> **Try it**
Extract every line below, verbatim.

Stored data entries
(* ===== verification/OvpnServerLoopProofs.v ===== *)
(** * OpenVPN: the event loop of a UDP server, proved

    Each handler keeps the server running: it computes, with enough fuel for the scheduler,
    and the clients there are afterwards are those there were, but for one that comes and
    those that leave ([evolves]). *)
From stdpp Require Import gmap.
From S2P Require Import Prelude OvpnBuffer OvpnPacketId OvpnFrame OvpnList OvpnMbuf OvpnMbufProofs OvpnTime OvpnSchedule OvpnScheduleProofs OvpnScheduleProps OvpnPool OvpnPoolProofs OvpnProto OvpnProtoProofs OvpnMroute OvpnMrouteProofs OvpnPf OvpnPfProofs OvpnMulti OvpnMultiProofs OvpnMultiOpsProofs OvpnSwitch OvpnSwitchProofs OvpnServer OvpnServerLoop OvpnServerProofs OvpnServerOpsProofs OvpnServerEventProofs.
#[local] Open Scope bool_scope.
#[local] Open Scope Z_scope.
(** The first packet of a third client. *)
Lemma packet_finds_its_client_witness :
  ∃ r v' n, (∀ fuel, (n ≤ fuel)%nat →
    multi_get_create_instance_udp true agrees cycling small_tun 100 fuel (In4 [3; 3; 3; 3] [0; 1]) mroute_addr_init true plain false (Inactivity 0 0 0 (ET false 0 0)) (a_post false) server2 = Ret (r, v')) ∧ books_agree v'.
Proof.
  destruct (packet_finds_its_client true small_options cycling small_tun small_options_fit cycling_lively eq_refl agrees 100 (a_link [3; 3; 3; 3]) true (v_limiter server2) 100 server2 server2_reachable)
    as (r & v' & n & E & H & _); [apply a_link_fits; [done|by apply bytes4]|vm_compute; reflexivity|]. exists r, v', n. split; [exact E|exact H].
Defined.
(** The first of the clients got a signal. *)
Lemma closed_client_is_gone_witness :
  ∃ v' n, (∀ fuel, (n ≤ fuel)%nat →
    multi_process_post true agrees cycling small_tun 100 fuel 0 (a_post true) (Z.lor MPP_PRE_SELECT MPP_CLOSE_ON_SIGNAL) server2 = Ret (false, v')) ∧
    live_clients v' = {[1%nat := client1]}.
Proof.
  destruct (closed_client_is_gone true small_options cycling small_tun small_options_fit cycling_lively eq_refl agrees 100 0 client0 (a_post true) (Z.lor MPP_PRE_SELECT MPP_CLOSE_ON_SIGNAL) 100 server2
    server2_reachable client0_there (a_session_fits true) eq_refl eq_refl) as (v' & n & E & _ & H & _). exists v', n. split; [exact E|]. rewrite H. vm_compute. reflexivity.
Defined.
(** The second client connects, with the name of the first. *)
Definition a_connection : connection := Connection false [Options None None false 0 false] true [IR 167837696 16] [].
Lemma nth_replicate_0 m n : nth m (replicate n 0) 0 = 0.
Proof. revert m. induction n; intros [|m]; cbn; auto. Qed.
Lemma a_connection_fits : may_connect a_connection server2.
Proof.
  split; [|split|done].
  - split; [|split; [|by constructor]].
    + apply Forall_singleton. split; [by intros l n|by intros a6].
    + apply Forall_singleton. split; [done|]. split; [done|]. intros _. vm_compute. reflexivity.
  - vm_compute. discriminate.
  - vm_compute. reflexivity.
  - intros n Hn. ints. unfold count_of. change (net_len_refcount (m_helper (v_multi server2))) with (replicate 129 0).
    rewrite nth_replicate_0. etransitivity; [apply Z.add_le_mono_l, times_le|]. vm_compute. discriminate.
Qed.
Lemma names_stay_unique_witness :
  ∃ v', multi_connection_established true agrees small_tun 100 1 (Some a_connection) server2 = Ret v' ∧ books_agree v' ∧
    (∃ k', live_clients v' !! 1%nat = Some k' ∧ k_established k' = true) ∧ live_clients v' !! 0%nat = None.
Proof.
  destruct (names_stay_unique true small_options cycling small_tun small_options_fit cycling_lively eq_refl agrees 100 1 client1 a_connection 100 server2 server2_reachable
    client1_there eq_refl a_connection_fits eq_refl) as (v' & E & H & (k' & Hk & He & _) & Hj).
  exists v'. split; [exact E|]. split; [exact H|]. split; [exists k'; split; [exact Hk|exact He]|]. rewrite Hj by discriminate. rewrite decide_True; [done|].
  assert (name_of (v_multi server2) 1 = Some [97] ∧ name_of (v_multi server2) 0 = Some [97]) as [E1 E0] by (split; vm_compute; reflexivity).
  rewrite E1, E0. split; [by exists [97]|done].
Defined.
Lemma waits_for_the_first_witness : ∃ t v', multi_get_timeout (TV 101 0) server1 = Ret (t, v') ∧ books_agree v' ∧ us t ≤ 5000000.
Proof.
  assert (∃ t, scheduled (v_schedule server1) = {[0%nat := t]} ∧ near (TV 101 0) t ∧ us t - 101000000 ≤ 5000000) as (tv & E & Hn & Hu).
  { eexists. split; [vm_compute; reflexivity|]. unfold near, normal, us. ints. cbn. lia. }
  destruct (waits_for_the_first true small_options cycling small_tun small_options_fit cycling_lively eq_refl (TV 101 0) 100 server1 server1_reachable) as (t & v' & Et & H & _ & _ & Hall & _).
  { intros i x Hi. rewrite E in Hi. by apply lookup_singleton_Some in Hi as [_ <-]. }
  exists t, v'. split; [exact Et|]. split; [exact H|]. specialize (Hall 0%nat tv). rewrite E in Hall. specialize (Hall (lookup_singleton_eq _ _)). change (us (TV 101 0)) with 101000000 in Hall. lia.
Defined.
Lemma reads_only_when_idle_witness :
  let status := io_wait false (p2mp_iow_flags false false server2) (IoAnswer false None false false (Some [(0, 1)])) in
  status = SOCKET_READ ∧ v_pending server2 = None ∧ 0 < ms_capacity (s_mbuf (v_switch server2)).
Proof.
  destruct (reads_only_when_idle true small_options cycling small_tun small_options_fit cycling_lively eq_refl false false false (IoAnswer false None false false (Some [(0, 1)])) 100 server2 server2_reachable) as [H _].
  - intros es shift rw [= <-] [= -> ->]%list_elem_of_singleton. left. split; [done|]. vm_compute. reflexivity.
  - split; [vm_compute; reflexivity|]. destruct H as (Hp & _ & Hc); [left; vm_compute; discriminate|]. split; [exact Hp|exact Hc].
Defined.
Lemma queue_in_order_witness : ∃ Q, queue_shows unshared (v_switch server2) Q ∧ addressed (live_clients server2) Q.
Proof.
  destruct (queue_in_order true small_options cycling small_tun small_options_fit cycling_lively eq_refl 100 server2 server2_reachable) as (Q & H1 & H2 & _). exists Q. split; [exact H1|exact H2].
Defined.
End witnesses.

> **Solution to this problem**
(* ===== verification/OvpnServerLoopProofs.v ===== *)
(** * OpenVPN: the event loop of a UDP server, proved

    Each handler keeps the server running: it computes, with enough fuel for the scheduler,
    and the clients there are afterwards are those there were, but for one that comes and
    those that leave ([evolves]). *)
From stdpp Require Import gmap.
From S2P Require Import Prelude OvpnBuffer OvpnPacketId OvpnFrame OvpnList OvpnMbuf OvpnMbufProofs OvpnTime OvpnSchedule OvpnScheduleProofs OvpnScheduleProps OvpnPool OvpnPoolProofs OvpnProto OvpnProtoProofs OvpnMroute OvpnMrouteProofs OvpnPf OvpnPfProofs OvpnMulti OvpnMultiProofs OvpnMultiOpsProofs OvpnSwitch OvpnSwitchProofs OvpnServer OvpnServerLoop OvpnServerProofs OvpnServerOpsProofs OvpnServerEventProofs.
#[local] Open Scope bool_scope.
#[local] Open Scope Z_scope.
(** The first packet of a third client. *)
Lemma packet_finds_its_client_witness :
  ∃ r v' n, (∀ fuel, (n ≤ fuel)%nat →
    multi_get_create_instance_udp true agrees cycling small_tun 100 fuel (In4 [3; 3; 3; 3] [0; 1]) mroute_addr_init true plain false (Inactivity 0 0 0 (ET false 0 0)) (a_post false) server2 = Ret (r, v')) ∧ books_agree v'.
Proof.
  destruct (packet_finds_its_client true small_options cycling small_tun small_options_fit cycling_lively eq_refl agrees 100 (a_link [3; 3; 3; 3]) true (v_limiter server2) 100 server2 server2_reachable)
    as (r & v' & n & E & H & _); [apply a_link_fits; [done|by apply bytes4]|vm_compute; reflexivity|]. exists r, v', n. split; [exact E|exact H].
Defined.
(** The first of the clients got a signal. *)
Lemma closed_client_is_gone_witness :
  ∃ v' n, (∀ fuel, (n ≤ fuel)%nat →
    multi_process_post true agrees cycling small_tun 100 fuel 0 (a_post true) (Z.lor MPP_PRE_SELECT MPP_CLOSE_ON_SIGNAL) server2 = Ret (false, v')) ∧
    live_clients v' = {[1%nat := client1]}.
Proof.
  destruct (closed_client_is_gone true small_options cycling small_tun small_options_fit cycling_lively eq_refl agrees 100 0 client0 (a_post true) (Z.lor MPP_PRE_SELECT MPP_CLOSE_ON_SIGNAL) 100 server2
    server2_reachable client0_there (a_session_fits true) eq_refl eq_refl) as (v' & n & E & _ & H & _). exists v', n. split; [exact E|]. rewrite H. vm_compute. reflexivity.
Defined.
(** The second client connects, with the name of the first. *)
Definition a_connection : connection := Connection false [Options None None false 0 false] true [IR 167837696 16] [].
Lemma nth_replicate_0 m n : nth m (replicate n 0) 0 = 0.
Proof. revert m. induction n; intros [|m]; cbn; auto. Qed.
Lemma a_connection_fits : may_connect a_connection server2.
Proof.
  split; [|split|done].
  - split; [|split; [|by constructor]].
    + apply Forall_singleton. split; [by intros l n|by intros a6].
    + apply Forall_singleton. split; [done|]. split; [done|]. intros _. vm_compute. reflexivity.
  - vm_compute. discriminate.
  - vm_compute. reflexivity.
  - intros n Hn. ints. unfold count_of. change (net_len_refcount (m_helper (v_multi server2))) with (replicate 129 0).
    rewrite nth_replicate_0. etransitivity; [apply Z.add_le_mono_l, times_le|]. vm_compute. discriminate.
Qed.
Lemma names_stay_unique_witness :
  ∃ v', multi_connection_established true agrees small_tun 100 1 (Some a_connection) server2 = Ret v' ∧ books_agree v' ∧
    (∃ k', live_clients v' !! 1%nat = Some k' ∧ k_established k' = true) ∧ live_clients v' !! 0%nat = None.
Proof.
  destruct (names_stay_unique true small_options cycling small_tun small_options_fit cycling_lively eq_refl agrees 100 1 client1 a_connection 100 server2 server2_reachable
    client1_there eq_refl a_connection_fits eq_refl) as (v' & E & H & (k' & Hk & He & _) & Hj).
  exists v'. split; [exact E|]. split; [exact H|]. split; [exists k'; split; [exact Hk|exact He]|]. rewrite Hj by discriminate. rewrite decide_True; [done|].
  assert (name_of (v_multi server2) 1 = Some [97] ∧ name_of (v_multi server2) 0 = Some [97]) as [E1 E0] by (split; vm_compute; reflexivity).
  rewrite E1, E0. split; [by exists [97]|done].
Defined.
Lemma waits_for_the_first_witness : ∃ t v', multi_get_timeout (TV 101 0) server1 = Ret (t, v') ∧ books_agree v' ∧ us t ≤ 5000000.
Proof.
  assert (∃ t, scheduled (v_schedule server1) = {[0%nat := t]} ∧ near (TV 101 0) t ∧ us t - 101000000 ≤ 5000000) as (tv & E & Hn & Hu).
  { eexists. split; [vm_compute; reflexivity|]. unfold near, normal, us. ints. cbn. lia. }
  destruct (waits_for_the_first true small_options cycling small_tun small_options_fit cycling_lively eq_refl (TV 101 0) 100 server1 server1_reachable) as (t & v' & Et & H & _ & _ & Hall & _).
  { intros i x Hi. rewrite E in Hi. by apply lookup_singleton_Some in Hi as [_ <-]. }
  exists t, v'. split; [exact Et|]. split; [exact H|]. specialize (Hall 0%nat tv). rewrite E in Hall. specialize (Hall (lookup_singleton_eq _ _)). change (us (TV 101 0)) with 101000000 in Hall. lia.
Defined.
Lemma reads_only_when_idle_witness :
  let status := io_wait false (p2mp_iow_flags false false server2) (IoAnswer false None false false (Some [(0, 1)])) in
  status = SOCKET_READ ∧ v_pending server2 = None ∧ 0 < ms_capacity (s_mbuf (v_switch server2)).
Proof.
  destruct (reads_only_when_idle true small_options cycling small_tun small_options_fit cycling_lively eq_refl false false false (IoAnswer false None false false (Some [(0, 1)])) 100 server2 server2_reachable) as [H _].
  - intros es shift rw [= <-] [= -> ->]%list_elem_of_singleton. left. split; [done|]. vm_compute. reflexivity.
  - split; [vm_compute; reflexivity|]. destruct H as (Hp & _ & Hc); [left; vm_compute; discriminate|]. split; [exact Hp|exact Hc].
Defined.
Lemma queue_in_order_witness : ∃ Q, queue_shows unshared (v_switch server2) Q ∧ addressed (live_clients server2) Q.
Proof.
  destruct (queue_in_order true small_options cycling small_tun small_options_fit cycling_lively eq_refl 100 server2 server2_reachable) as (Q & H1 & H2 & _). exists Q. split; [exact H1|exact H2].
Defined.
End witnesses.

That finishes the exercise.